Mas eram igualmente hostis ao cristianismo e a todas as religiões. Não segregaram o Islã, nem o expuseram sob luz exclusivamente negativa. É verdade que o estrato superior dos governantes soviéticos veio quase exclusivamente de partes europeias da URSS, e as práticas econômicas soviéticas na Ásia Central podem, em alguns casos, ser vistas como colonialistas. Aos olhos dos soviéticos, a relação entre russos e centro-asiáticos tinha algo de relação entre mãe e prole – garantir à prole nutrição e sobrevida, mas absolutamente sem igualdade. Mesmo assim, de Khrushchev em diante, sob a doutrina da korenizatsiia [indigenização] (que determinava que as repúblicas nacionais da URSS fossem governadas por membros da nacionalidade em questão, caso a caso), o Partido Comunista tentou empenhadamente educar e promover elites locais e permitir certo grau de autonomia. O modelo colonial não é totalmente adequado.

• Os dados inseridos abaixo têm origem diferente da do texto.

(* ===== verification/RegallocMachine.v ===== *)
(** A register machine over the bytecode, as much of it as register allocation can see.

    An instruction reads its [uses], writes its [def] and [extra_defs] (and may clear the
    registers it consumes, which are among its uses), changes the world (heap, globals,
    output) and falls through, branches to one of its destinations or stops.  What it
    computes is a parameter: a function of the instruction with its registers and destinations
    blanked, of the values it reads and of the world.  Reference counts are not part of the world:
    which slot a dead value waits in is not observable in it. *)
From S2P Require Import Prelude Span Ir Bytecode Regalloc RegallocLive RegallocRemap.
From stdpp Require Import options.
Open Scope nat_scope.

(** Where control goes after an instruction. *)
Inductive Next := Fall | Branch (k : nat) | Stop.

Section Machine.
Context {P : CodePayloads} {Val World : Type}.

(** [None] leaves the register as it is. *)
Record Outcome := mkOutcome {
  next : Next;
  def_writes : list (option Val);
  use_writes : list (option Val);
  world : World;
}.

Definition Regs : Type := nat → Val.
Record State := mkState { pc : nat; regs : Regs; st_world : World }.

Definition write (r : nat) (v : option Val) (f : Regs) : Regs :=
  match v with Some v => λ x, if decide (x = r) then v else f x | None => f end.

Fixpoint write_all (rs : list nat) (vs : list (option Val)) (f : Regs) : Regs :=
  match rs, vs with
  | r :: rs, v :: vs => write_all rs vs (write r v f)
  | _, _ => f
  end.

Definition next_pc (op : Op.op) (i : nat) (nx : Next) : option nat :=
  match nx with
  | Fall => if fallthrough (op_facts op) then Some (i + 1) else None
  | Branch k => as_usize <$> targets (op_facts op) !! k
  | Stop => None
  end.

Context (exec : Op.op → list Val → World → Outcome).

(** One step; [None] when the frame stops or leaves its code. *)
Definition step (code : list Op.op) (s : State) : option State :=
  op ← code !! pc s;
  let o := exec (skeleton op) (map (regs s) (use_slots op)) (st_world s) in
  j ← next_pc op (pc s) (next o);
  Some (mkState j
    (write_all (def_slots op) (def_writes o) (write_all (use_slots op) (use_writes o) (regs s)))
    (world o)).

Lemma step_load code i d k v f w :
  code !! i = Some (Op.LoadConst d k) →
  exec (Op.LoadConst 0 k) [] w = mkOutcome Fall [Some v] [] w →
  step code (mkState i f w) = Some (mkState (i + 1) (write (as_usize d) (Some v) f) w).
Proof.
  intros Hop Hx. unfold step. simpl. rewrite Hop. simpl.
  change (skeleton (Op.LoadConst d k)) with (Op.LoadConst 0 k). by rewrite Hx.
Qed.

Lemma step_drop code i r v f w :
  code !! i = Some (Op.Drop r false) →
  exec (Op.Drop 0 false) [f (as_usize r)] w = mkOutcome Fall [Some v] [] w →
  step code (mkState i f w) = Some (mkState (i + 1) (write (as_usize r) (Some v) f) w).
Proof.
  intros Hop Hx. unfold step. simpl. rewrite Hop. simpl.
  change (skeleton (Op.Drop r false)) with (Op.Drop 0 false). by rewrite Hx.
Qed.

Fixpoint run (code : list Op.op) (k : nat) (s : State) : option State :=
  match k with O => Some s | S k => s ← step code s; run code k s end.

(** A frame on entry: the arguments in the leading registers, [unit] in the others. *)
Definition entry (unit_ : Val) (args : list Val) (w : World) : State :=
  mkState 0 (λ r, default unit_ (args !! r)) w.

(** Every instruction that continues writes all it defines, but a [??] that takes its
    fallback leaves its destination to the fallback's code. *)
Definition is_coalesce (op : Op.op) : bool :=
  match op with Op.Coalesce _ _ _ _ => true | _ => false end.
Definition defines : Prop := ∀ op vals w,
  let o := exec (skeleton op) vals w in
  next o ≠ Stop →
  (Forall is_Some (def_writes o) ∧ length (def_writes o) = length (op_defs op)) ∨
  (is_coalesce op = true ∧ ∃ k, next o = Branch k).

(** ** Writes through a renaming *)

Section Rename.
Context (col : nat → nat).

Lemma write_all_agree rs vs (f g : Regs) r :
  (∀ x, x ∈ rs → col x = col r → x = r) → g (col r) = f r →
  write_all (map col rs) vs g (col r) = write_all rs vs f r.
Proof.
  revert vs f g. induction rs as [|x rs IH]; intros [|v vs] f g Hinj Hr; simpl; try done.
  apply IH; [intros y ?; apply Hinj; apply elem_of_cons; by right|].
  destruct v as [v|]; simpl; [|done].
  destruct (decide (r = x)) as [->|Hne]; [by rewrite !decide_True by done|].
  rewrite !decide_False; [done..|]. intros Heq. apply Hne. symmetry. apply Hinj; [|done].
  apply elem_of_cons. by left.
Qed.

Lemma write_all_written rs vs (f g : Regs) r :
  (∀ x, x ∈ rs → col x = col r → x = r) → r ∈ rs →
  Forall is_Some vs → length vs = length rs →
  write_all (map col rs) vs g (col r) = write_all rs vs f r.
Proof.
  revert vs f g. induction rs as [|x rs IH]; intros [|v vs] f g Hinj Hr Hv Hl; simplify_eq/=;
    [by apply elem_of_nil in Hr..|].
  apply Forall_cons in Hv as [[u ->] Hv].
  assert (Hinj' : ∀ y, y ∈ rs → col y = col r → y = r).
  { intros y ?. apply Hinj. apply elem_of_cons. by right. }
  destruct (decide (r ∈ rs)) as [Hin|Hout]; [by apply IH|].
  apply elem_of_cons in Hr as [->|]; [|done]. apply write_all_agree; [done|].
  simpl. by rewrite !decide_True.
Qed.
End Rename.

(** A register outside the written ones keeps its value. *)
Lemma write_all_other rs vs (f : Regs) r : r ∉ rs → write_all rs vs f r = f r.
Proof.
  revert vs f. induction rs as [|x rs IH]; intros [|v vs] f Hr; simpl; try done.
  apply not_elem_of_cons in Hr as [Hne Hr]. rewrite IH by done.
  destruct v; simpl; [by rewrite decide_False|done].
Qed.
End Machine.

(** ** A concrete machine

    Integers for values, the list of echoed values for the world.  [LoadConst] loads its
    index plus one, arithmetic is addition and comparison, [0] is false, and every other
    instruction writes [0]: enough to run loops. *)
Module Toy.
Section Toy.
Context {P : CodePayloads}.

Definition value (op : Op.op) (vals : list Z) : Z :=
  match op, vals with
  | Op.LoadConst _ k, _ => Z.of_N k + 1
  | Op.Move _ _, [a] => a
  | Op.Binary Lt _ _ _ _, [a; b] => if decide (a < b)%Z then 1 else 0
  | Op.Binary _ _ _ _ _, [a; b] => a + b
  | _, _ => 0
  end%Z.

Definition next_of (op : Op.op) (vals : list Z) : Next :=
  match op, vals with
  | Op.Jump _, _ => Branch 0
  | Op.CondBranch _ _ _, [0%Z] | Op.JumpIfFalse _ _, [0%Z] => Branch 0
  | _, _ => if fallthrough (op_facts op) then Fall else Stop
  end.

Definition exec (op : Op.op) (vals : list Z) (w : list Z) : Outcome (Val:=Z) (World:=list Z) :=
  mkOutcome (next_of op vals) (replicate (length (op_defs op)) (Some (value op vals))) []
    match op with Op.Echo _ => w ++ vals | _ => w end.

Lemma defines_all : defines exec.
Proof.
  intros op vals w o _. left. split; [by apply Forall_replicate; eexists|].
  unfold o, exec. simpl. by rewrite length_replicate, op_defs_skeleton.
Qed.
End Toy.
End Toy.
(* ===== verification/RegallocCoalesce.v ===== *)
(** [coalesce] of [Regalloc]: it succeeds on well-formed prototypes, the renaming it
    applies keeps simultaneously live registers apart, and the renamed code simulates the
    original step by step. *)
From S2P Require Import Prelude Span Ir Bytecode Regalloc RegallocSets RegallocLive.
From S2P Require Import RegallocColor RegallocRemap RegallocMachine.
From stdpp Require Import options.
Open Scope nat_scope.

#[local] Opaque op_facts.

Section Coalesce.
Context {P : CodePayloads}.

(** ** Well-formed prototypes *)

Definition num_regs (c : Chunk) : nat := as_usize (num_registers c).

(** Registers are declared, their number is a [u16], and the parameters are among them. *)
Record chunk_ok (c : Chunk) : Prop := {
  ok_code : code_ok (num_regs c) (code c);
  ok_width : (num_registers c < 2 ^ 16)%N;
  ok_params : as_usize (num_params c) ≤ num_regs c;
  ok_locals : Forall (λ r, as_usize r < num_regs c) (frame_locals c);
  ok_debug : Forall (λ l, as_usize (ld_reg l) < num_regs c) (debug_locals c);
}.

(** Registers whose slot the teardown list or the debugger owns. *)
Definition pinned (c : Chunk) : list nat :=
  map as_usize (frame_locals c) ++ map (λ l, as_usize (ld_reg l)) (debug_locals c).

(** The pairs that must not share a slot. *)
Definition interferes (c : Chunk) (x y : nat) : Prop :=
  x ≠ y ∧ (clash (code c) x y ∨ clash (code c) y x ∨
           (x < num_regs c ∧ y < num_regs c ∧ (x ∈ pinned c ∨ y ∈ pinned c))).

(** The slot a colouring gives a register. *)
Definition slot (colors : list N) (r : nat) : nat := default 0 (as_usize <$> colors !! r).

(** What [coalesce] promises of its colouring. *)
Record colouring (c : Chunk) (colors : list N) : Prop := {
  cl_length : length colors = num_regs c;
  cl_below : ∀ r, r < num_regs c → slot colors r < num_regs c;
  cl_params : ∀ r, r < as_usize (num_params c) → slot colors r = r;
  cl_proper : ∀ x y, interferes c x y → slot colors x ≠ slot colors y;
}.

Lemma clash_below c x y : chunk_ok c → clash (code c) x y → x < num_regs c ∧ y < num_regs c.
Proof.
  intros Hok (i & op & Hop & Hx & Hy). assert (Ho := ok_code c Hok).
  assert (Hro : regs_ok (num_regs c) op) by by eapply Forall_lookup_1 in Hop.
  split; [by eapply regs_ok_def|]. destruct Hy as [?|[?|(j & _ & Hl)]];
    [by eapply regs_ok_use|by eapply regs_ok_def|].
  induction Hl as [k op' Hop' Hu|]; [|done]. eapply regs_ok_use; [|done].
  by eapply Forall_lookup_1 in Hop'.
Qed.

Lemma coalesce_colors_spec c :
  chunk_ok c → ∃ colors, coalesce_colors c = Some colors ∧ colouring c colors.
Proof.
  intros Hok. unfold coalesce_colors. fold (num_regs c). set (n := num_regs c).
  destruct (analyze_sets (code c) n (ok_code c Hok)) as (L & -> & HL & HLr). simpl.
  destruct (build_spec (code c) n (ok_code c Hok) L HL HLr) as (a1 & -> & Hg1 & H1). simpl.
  destruct (pins_spec n (frame_locals c) a1 Hg1 (ok_locals c Hok)) as (a2 & -> & Hg2 & H2). simpl.
  destruct (pins_spec n (map ld_reg (debug_locals c)) a2 Hg2) as (a3 & H3e & Hg3 & H3).
  { apply Forall_fmap. apply (ok_debug c Hok). }
  rewrite <-fold_opt_map in H3e. setoid_rewrite H3e. simpl.
  assert (Hadj : ∀ x y, adjacent a3 x y ↔ interferes c x y).
  { intros x y. specialize (H1 (x, y)). specialize (H2 (x, y)). specialize (H3 (x, y)).
    unfold pair_adjacent, both_ways in *. simpl in *. rewrite H3, H2, H1.
    unfold interferes, pinned. rewrite !elem_of_app, map_map. fold n. clear. tauto. }
  destruct (color_spec n (as_usize (num_params c)) a3) as (colors & -> & Hl & Hset & Hp & Hpr).
  - assert (Hw := ok_width c Hok). unfold n, num_regs, as_usize, UNASSIGNED.
    rewrite N2Nat.id. eapply N.lt_trans; [exact Hw|reflexivity].
  - done.
  - intros x [? _]%Hadj. done.
  - intros x y (? & H)%Hadj. apply Hadj. split; [done|]. clear -H. tauto.
  - assert (Hs : ∀ x k, has_color colors x k → slot colors x = k).
    { intros x k Hk. unfold slot. rewrite Hk. simpl. apply Nat2N.id. }
    exists colors. split; [done|]. split; [done|..].
    + intros r Hr. destruct (Hset r Hr) as (k & Hk & Hkn). by rewrite (Hs r k).
    + intros r Hr. apply Hs, Hp; [|done]. assert (Hle := ok_params c Hok). unfold n in *. lia.
    + intros x y Hxy Heq. assert (Hb : x < n ∧ y < n).
      { apply (adjacent_below n a3); [done|]. by apply Hadj. }
      destruct (Hset x) as (k & Hk & _); [lia|]. destruct (Hset y) as (k' & Hk' & _); [lia|].
      rewrite (Hs x k Hk), (Hs y k' Hk') in Heq. subst k'.
      apply (Hpr x y k); [by apply Hadj|done..].
Qed.

(** ** What [coalesce] builds *)

Definition recolored (colors : list N) (op op' : Op.op) : Prop := remap_op op colors = Some op'.

Lemma color_width c colors r k :
  chunk_ok c → colouring c colors → colors !! r = Some k → (k mod 2 ^ 16 = k)%N ∧ as_usize k = slot colors r.
Proof.
  intros Hok Hcl Hk. assert (Hr : r < num_regs c) by (rewrite <-(cl_length c colors Hcl);
    by eapply lookup_lt_Some).
  assert (Hb := cl_below c colors Hcl r Hr). unfold slot in *. rewrite Hk in *. simpl in *.
  split; [|done]. apply N.mod_small. assert (Hw := ok_width c Hok).
  unfold num_regs, as_usize in Hb. lia.
Qed.

Lemma remap_op_total c colors op :
  colouring c colors → regs_ok (num_regs c) op → is_Some (remap_op op colors).
Proof.
  intros Hcl Hro. apply remap_total. eapply Forall_impl; [exact Hro|]. intros r Hr. simpl in Hr.
  apply bind_is_Some; [|by eexists]. apply lookup_lt_is_Some. by rewrite (cl_length c).
Qed.

Lemma recolored_slots c colors op op' :
  chunk_ok c → colouring c colors → regs_ok (num_regs c) op → recolored colors op op' →
  use_slots op' = map (slot colors) (use_slots op) ∧
  def_slots op' = map (slot colors) (def_slots op) ∧
  targets (op_facts op') = targets (op_facts op) ∧
  fallthrough (op_facts op') = fallthrough (op_facts op).
Proof.
  intros Hok Hcl Hro Hop. set (f := λ r : Reg, (default 0 (colors !! as_usize r) mod 2 ^ 16)%N).
  assert (Hm : ∀ r r' : Reg, (k ← colors !! as_usize r; Some (k mod 2 ^ 16)%N) = Some r' → r' = f r).
  { intros r r' (k & Hk & [= <-])%bind_Some. unfold f. by rewrite Hk. }
  destruct (remap_facts _ f Hm op op' Hop) as [Hfa He].
  assert (Hs : ∀ r, as_usize r < num_regs c → as_usize (f r) = slot colors (as_usize r)).
  { intros r Hr. destruct (lookup_lt_is_Some_2 colors (as_usize r)) as [k Hk].
    { by rewrite (cl_length c). }
    destruct (color_width c colors _ k Hok Hcl Hk) as [Hmod Hk'].
    unfold f. rewrite Hk. simpl. by rewrite Hmod. }
  apply Forall_app in Hro as [Hu Hd].
  assert (Hmap : ∀ l, Forall (λ r, as_usize r < num_regs c) l →
    map as_usize (map f l) = map (slot colors) (map as_usize l)).
  { intros l Hl. rewrite !map_map. apply map_eq_Forall. eapply Forall_impl; [exact Hl|]. apply Hs. }
  unfold use_slots, def_slots, op_defs in *. rewrite Hfa, He. simpl. split_and!; [by apply Hmap| |done..].
  rewrite <-Hmap by done. rewrite map_app. by destruct (def (op_facts op)), (extra_defs op).
Qed.

Lemma recolored_skeleton colors op op' : recolored colors op op' → skeleton op' = skeleton op.
Proof. apply remap_skeleton. Qed.

(** The result of [coalesce] when there is a register to colour. *)
Record coalesced (c c' : Chunk) (colors : list N) : Prop := {
  co_colouring : colouring c colors;
  co_code : Forall2 (recolored colors) (code c) (code c');
  co_params : num_params c' = num_params c;
  co_registers : num_registers c' = color_count colors;
  co_locals : retain_first colors (replicate (as_usize (color_count colors)) false)
                (frame_locals c) = Some (frame_locals c');
  co_debug : Forall2 (λ l l', ld_name l' = ld_name l ∧ ld_def_span l' = ld_def_span l ∧
    as_usize (ld_reg l') = slot colors (as_usize (ld_reg l))) (debug_locals c) (debug_locals c');
}.

Lemma slot_below_count colors r : r < length colors → slot colors r < as_usize (color_count colors).
Proof.
  intros Hr. unfold slot. destruct (lookup_lt_is_Some_2 colors r Hr) as [k Hk]. rewrite Hk. simpl.
  assert (Hle : (k ≤ foldr N.max 0 colors)%N).
  { clear Hr. apply list_elem_of_lookup_2 in Hk. induction colors as [|x l IH]; simpl;
      [by apply elem_of_nil in Hk|]. apply elem_of_cons in Hk as [->|Hk]; [|apply IH in Hk]; lia. }
  destruct colors as [|x l]; [done|].
  unfold color_count, as_usize. lia.
Qed.

Lemma max_lt (l : list N) (b : N) :
  l ≠ [] → (∀ k, k ∈ l → (k < b)%N) → (foldr N.max 0 l < b)%N.
Proof.
  intros Hne H. assert (H0 : (0 < b)%N).
  { destruct l as [|x l]; [done|]. specialize (H x (list_elem_of_here _ _)). lia. }
  clear Hne. induction l as [|x l IH]; simpl; [done|].
  apply N.max_lub_lt; [apply H, elem_of_cons; by left|].
  apply IH. intros k ?. apply H, elem_of_cons. by right.
Qed.

Lemma color_count_bound c colors :
  colouring c colors → (color_count colors ≤ num_registers c)%N.
Proof.
  intros Hcl. unfold color_count. destruct colors as [|x l] eqn:E; [lia|]. rewrite <-E in *.
  rewrite N.add_1_r. apply N.le_succ_l, max_lt; [by rewrite E|]. intros k [r Hk]%list_elem_of_lookup.
  assert (Hr : r < num_regs c) by (rewrite <-(cl_length _ _ Hcl); by eapply lookup_lt_Some).
  assert (Hb := cl_below _ _ Hcl r Hr). unfold slot in Hb. rewrite Hk in Hb. simpl in Hb.
  unfold num_regs, as_usize in Hb. lia.
Qed.

Lemma retain_first_total colors seen (regs : list Reg) :
  Forall (λ r, as_usize r < length colors ∧ slot colors (as_usize r) < length seen) regs →
  is_Some (retain_first colors seen regs).
Proof.
  revert seen. induction regs as [|r regs IH]; intros seen H; simpl; [by eexists|].
  apply Forall_cons in H as [[Hr Hs] H].
  destruct (lookup_lt_is_Some_2 colors (as_usize r) Hr) as [k Hk]. unfold slot in Hs.
  rewrite Hk in *. simpl in *. destruct (lookup_lt_is_Some_2 seen (as_usize k) Hs) as [b Hb].
  rewrite Hb. simpl. destruct b; [by apply IH|].
  destruct (IH (<[as_usize k := true]> seen)) as [rest ->]; [|by eexists].
  eapply Forall_impl; [exact H|]. simpl. intros x [? ?]. by rewrite length_insert.
Qed.

Lemma coalesce_spec c :
  chunk_ok c → num_registers c ≠ 0%N → ∃ colors c', coalesce c = Some c' ∧ coalesced c c' colors.
Proof.
  intros Hok H0. unfold coalesce. destruct (N.eqb_spec (num_registers c) 0); [done|].
  destruct (coalesce_colors_spec c Hok) as (colors & -> & Hcl). simpl. exists colors.
  assert (Hslot : ∀ r, as_usize r < num_regs c → is_Some (colors !! as_usize r)).
  { intros r Hr. apply lookup_lt_is_Some. by rewrite (cl_length c). }
  destruct (mapM_total (λ op, remap_op op colors) (code c)) as [ops Hops].
  { eapply Forall_impl; [exact (ok_code c Hok)|]. intros op. by apply remap_op_total. }
  rewrite Hops. simpl.
  destruct (retain_first_total colors (replicate (as_usize (color_count colors)) false)
    (frame_locals c)) as [locals Hlocals].
  { eapply Forall_impl; [exact (ok_locals c Hok)|]. simpl. intros r Hr.
    rewrite length_replicate. rewrite <-(cl_length c colors Hcl) in Hr.
    split; [done|by apply slot_below_count]. }
  rewrite Hlocals. simpl.
  destruct (mapM_total (remap_local colors) (debug_locals c)) as [dbg Hdbg].
  { eapply Forall_impl; [exact (ok_debug c Hok)|]. simpl. intros l Hl.
    by apply bind_is_Some; [apply Hslot|eexists]. }
  rewrite Hdbg. simpl. eexists. split; [done|].
  assert (Hcc := color_count_bound c colors Hcl). assert (Hw := ok_width c Hok).
  split; simpl; try done.
  - by apply mapM_Some.
  - apply N.mod_small. lia.
  - apply mapM_Some in Hdbg. eapply Forall2_impl; [exact Hdbg|].
    intros l l' (k & Hk & [= <-])%bind_Some. simpl. split_and!; [done..|].
    destruct (color_width c colors _ k Hok Hcl Hk) as [-> ?]. done.
Qed.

Em resumo, se se revisa a história do relacionamento entre a Rússia e o oriente em geral, e com o Islã em particular, vê-se que essa história não é tão negativa quanto a história do ocidente. Houve um pouco menos de hostilidade e medo, um pouco menos de ares de superioridade e também um pouco mais de tolerância. Combina com a visão eslavófila que descrevi noutro trabalho, que argumenta a favor da diversidade cultural. Isso pode ajudar a explicar por que a Rússia, apesar de ter conquistado e até certo ponto explorado povos muçulmanos no passado, mantém hoje relações bem melhores (embora longe de serem perfeitas) com partes do mundo muçulmanos, que as relações que há (ou não há) entre o ocidente e o mundo muçulmano. *****


[1] Paul Robinson é professor da Graduate School of Public and International Affairs da Universidade de Ottawa, e autor de vários livros sobre história russa e soviética, dentre os quais Grand Duke Nikolai Nikolaevich: Supreme Commander of the Russian Army.
* Epígrafe acrescentada pelos tradutores [NTs].